A study of methylation status of hMLH1 gene in colorectal cancer patients of Kashmir
Session type: Poster / e-Poster / Silent Theatre session
Colorectal cancer commonly known as bowel cancer is the third most common cause of cancer-related deaths in the western world and has been reported to show geographical variation in its incidence, even within areas of ethnic homogeneity. Cancer development and progression is dictated by chain of alterations in genes such as tumor suppressor genes, DNA repair genes, oncogenes and others.
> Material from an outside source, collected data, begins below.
(** C2, as the code has it: for a brief whose text is [text] the
    generator returns a deterministic fallback artifact set, without
    throwing, in two cases: no backend is configured, or the reply of the
    backend does not parse as JSON. A failure of the backend call itself
    is thrown past the generator; inside a job, whatever the generator
    throws reaches the one [catch] of the handler, which logs it, and the
    job ends without repository creation and without notification. *)
Theorem generator_failure_modes brief text attachments h :
  ToString decimal brief = inr text ->
  (openai env = false ->
     generator brief attachments h = ([], inr (mock_artifacts rev text)))
  /\ (openai env = true ->
      forall resp reply_text,
        reply w h (request_to_backend text attachments) = inr resp ->
        response_text resp = inr reply_text ->
        unparseable reply_text ->
        generator brief attachments h
        = ([request_to_backend text attachments], inr parse_failed_artifacts))
  /\ (openai env = true ->
      forall e,
        reply w h (request_to_backend text attachments) = inl e ->
        generator brief attachments h
        = ([request_to_backend text attachments], inl e))
  /\ (forall email task round nonce brief0 evaluation_url attachments0 o1 o2 e,
        materialize' attachments0 h = (o1, inr tt) ->
        generator (js_or brief0 (JStr (js "Auto app")))
          (js_or attachments0 (JArr [])) (h ++ o1) = (o2, inl e) ->
        process' email task round nonce brief0 evaluation_url attachments0 h
        = (o1 ++ o2 ++ [ConsoleError (js "Processing failed:") e], inr tt)
        /\ Forall (fun x => is_publish x = false /\ is_post x = false)
             (o1 ++ o2 ++ [ConsoleError (js "Processing failed:") e])).
Proof.
  intros T. split_and!.
  - by apply generator_no_backend.
  - intros O resp reply_text. by apply generator_parse_failed.
  - intros O e. by apply generator_call_failed.
  - intros email task round nonce brief0 evaluation_url attachments0 o1 o2 e
      E1 E2.
    assert (generate' brief0 attachments0 (h ++ o1) = (o2, inl e)) as G.
    { unfold generate. by apply bind_throws. }
    pose proof (job_generate_fails email task round nonce brief0
                  evaluation_url attachments0 h o1 o2 e E1 G) as J.
    apply process_logs in J. rewrite <- !app_assoc in J.
    split; [done|].
    pose proof (materialize_emits attachments0 h) as F1.
    pose proof (generate_emits brief0 attachments0 (h ++ o1)) as F2.
    rewrite E1 in F1. rewrite G in F2.
    repeat apply Forall_app_2; [| |by repeat constructor].
    + eapply Forall_impl; [exact F1|]. intros x Hx. by destruct x.
    + eapply Forall_impl; [exact F2|]. apply no_publish_generator.
Qed.

End Pipeline.

(** ** The statements on the sample surroundings *)

Import Sample.

(** C1 on a target that refuses or answers 500 for five attempts and
    would accept a sixth, and on one that answers 200 at once. *)
Lemma notifier_retry_policy_witness :
  (notifyEvaluationUrl world_down_five_times callback payload
     default_maxRetries []).2
  = inl (Error (js "Failed to notify evaluation_url after retries"))
  /\ attempts (notifyEvaluationUrl world_down_five_times callback payload
                 default_maxRetries []).1 = 5%nat
  /\ delays_between_attempts
       (notifyEvaluationUrl world_down_five_times callback payload
          default_maxRetries []).1 = [1000; 2000; 4000; 8000]%float
  /\ notifyEvaluationUrl world_ok callback payload default_maxRetries []
     = ([AxiosPost callback payload], inr JNull).
Proof.
  destruct (notifier_retry_policy world_down_five_times callback payload [])
    as [failing _].
  destruct (notifier_retry_policy world_ok callback payload [])
    as [_ succeeding].
  destruct failing as (run & five & gaps).
  { intros k Hk.
    do 5 (destruct k as [|k];
          [vm_compute; first [exact I | intros [_ C]; discriminate C]|]).
    lia. }
  destruct (succeeding ok_response) as (once & _).
  { split; [reflexivity | simpl; lia]. }
  exact (conj (f_equal snd run) (conj five (conj gaps once))).
Defined.

(** C4 on the sample request without its nonce. *)
Lemma missing_field_rejected_witness :
  field request_without_nonce "nonce" = None
  /\ api_endpoint server_js env_offline world_ok decimal reject_all stringify_empty
       join dirname request_without_nonce []
     = ([Respond 400 (JObj [(js "error", JStr (js "missing required fields"))])],
        inr tt).
Proof.
  split; [reflexivity|].
  refine (proj1 (missing_field_rejected server_js env_offline world_ok decimal
                   reject_all stringify_empty join dirname
                   request_without_nonce "nonce" [] _ eq_refl)).
  repeat constructor.
Defined.

(** C10 on the sample request with round 0. *)
Lemma falsy_field_rejected_witness :
  field request_round_zero "round" = Some (JNum 0%float)
  /\ api_endpoint server_js env_offline world_ok decimal reject_all stringify_empty
       join dirname request_round_zero []
     = ([Respond 400 (JObj [(js "error", JStr (js "missing required fields"))])],
        inr tt).
Proof.
  split; [reflexivity|].
  refine (proj1 (falsy_field_rejected server_js env_offline world_ok decimal
                   reject_all stringify_empty join dirname
                   request_round_zero "round" (JNum 0%float) [] _ eq_refl eq_refl)).
  repeat constructor.
Defined.

(** C5 on the sample request, and on the same request with another
    secret. *)
Lemma secret_gate_witness :
  api_endpoint server_js env_offline world_ok decimal reject_all stringify_empty
    join dirname request_wrong_secret []
  = ([Respond 401 (JObj [(js "error", JStr (js "invalid secret"))])], inr tt)
  /\ exists rest,
       (api_endpoint server_js env_offline world_ok decimal reject_all stringify_empty
          join dirname request []).1
       = Respond 200 (JObj [(js "status", JStr (js "accepted"))])
           :: TmpDirSync :: rest.
Proof.
  split.
  - destruct (secret_gate server_js env_offline world_ok decimal reject_all
                stringify_empty join dirname request_wrong_secret [] eq_refl)
      as [wrong _].
    apply wrong. vm_compute. discriminate.
  - destruct (secret_gate server_js env_offline world_ok decimal reject_all
                stringify_empty join dirname request [] eq_refl)
      as [_ right].
    destruct right as (rest & E & _); [vm_compute; reflexivity|].
    by exists rest.
Defined.

(** C6 on a repository host that refuses the name. *)
Lemma publish_failure_terminal_witness :
  process server_js env_offline world_name_taken decimal reject_all stringify_empty
    join dirname email task round nonce brief callback JUndefined []
  = ([TmpDirSync; FsEnsureDir (JStr (js "/tmp/job"));
      ReposCreateForAuthenticatedUser (js "my-task-yw3v28");
      ConsoleError (js "Processing failed:") name_taken], inr tt)
  /\ attempts
       (process server_js env_offline world_name_taken decimal reject_all
          stringify_empty join dirname email task round nonce brief callback
          JUndefined []).1 = 0%nat.
Proof.
  edestruct (publish_failure_terminal server_js env_offline world_name_taken decimal
               reject_all stringify_empty join dirname email task round nonce
               brief callback JUndefined [])
    as (trace & none & _); [reflexivity..|].
  split; [exact trace | exact none].
Defined.

(** C7 on the task name of the specification. *)
Lemma repoName_shape_witness :
  repoName world_ok (JStr (js "Hello, World! 2024")) []
  = ([], inr (js "hello--world--2024-yw3v28"))
  /\ Forall (fun c => is_slug_char c = true) (js "hello--world--2024-yw3v28")
  /\ base36_value (timestamp_fragment time) = Z.to_N time mod 36 ^ 6
  /\ length (timestamp_fragment time) = 6%nat.
Proof.
  destruct (repoName_shape world_ok (js "Hello, World! 2024") [])
    as (name & _ & chars & _ & reads & six & _).
  - discriminate.
  - destruct six as [six _]; [vm_compute; discriminate|].
    refine (conj name (conj chars (conj (reads _) six))).
    vm_compute. discriminate.
Defined.

(** C9 on a job whose callback is refused at the first attempt, answered
    503 at the second and acknowledged at the third: three posts, one
    payload. *)
Lemma callback_payload_fixed_witness :
  filter is_post
    (process part_000 env_offline world_flaky decimal reject_all stringify_empty
       join dirname email task round nonce brief callback JUndefined []).1
  = replicate 3
      (AxiosPost callback
         (JObj [(js "email", email); (js "task", task); (js "round", round);
                (js "nonce", nonce);
                (js "repo_url", JStr (js "https://host/u/my-task-yw3v28"));
                (js "commit_sha", JStr (js "abc123"));
                (js "deploy_url", JNull)]))
  /\ forall u b,
       AxiosPost u b
         ∈ (process part_000 env_offline world_flaky decimal reject_all
              stringify_empty join dirname email task round nonce brief
              callback JUndefined []).1 ->
       u = callback
       /\ b = JObj [(js "email", email); (js "task", task); (js "round", round);
                    (js "nonce", nonce);
                    (js "repo_url", JStr (js "https://host/u/my-task-yw3v28"));
                    (js "commit_sha", JStr (js "abc123"));
                    (js "deploy_url", JNull)].
Proof.
  split; [reflexivity|].
  destruct (callback_payload_fixed part_000 env_offline world_flaky decimal
              reject_all stringify_empty join dirname email task round nonce
              brief callback JUndefined [])
    as (o1 & o2 & artifacts & o3 & name & o4 & result
        & E1 & E2 & E3 & E4 & same).
  - vm_compute. discriminate.
  - injection E1 as <-. injection E2 as <- <-. injection E3 as <- <-.
    injection E4 as <- <-. exact same.
Defined.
The present work was a case control and its aim was to ascertain the role of promoter hypermethylation of CpG islands of hMLH1 gene in colorectal cancer patients among the Kashmiri population. The study was a case-control study. DNA was extracted from all the samples and was modified using bisulphite modification kit. Methylation-specific polymerase chain reaction was used for the analysis of the promoter hypermethylation status of hMLH1 gene.
The epigenetic analysis revealed that unlike other high risk regions, Kashmiri population has a different promoter hypermethylation profile of hMLH1 gene as 67.5 % of the cases showed hMLH1 promoter hypermethylation in comparison to 15 % of the normal cases which also showed promoter hypermethylation of hMLH1 gene. The association of promoter hypermethylation with colorectal cancer was found to be significant (P=0.0006). Occurrence of hMLH1 promoter hypermethylation was found to be unequally distributed in males and females with more frequency in males than in females but the difference was not statistically significant(P =0.7635). Similarly, frequency of hMLH1 promoter hypermethylation was found to be certainly higher in Stage III/IV (85.71%) compared to Stage I/ II (57.69%) but the difference was not statistically significant(P =0.0673).
These results suggest that hMLH1 aberrant promoter hypermethylation in Kashmiri population contributes to the process of carcinogenesis in colorectal cancer and is reportedly one of the commonest epigenetic changes in the development of colorectal cancer.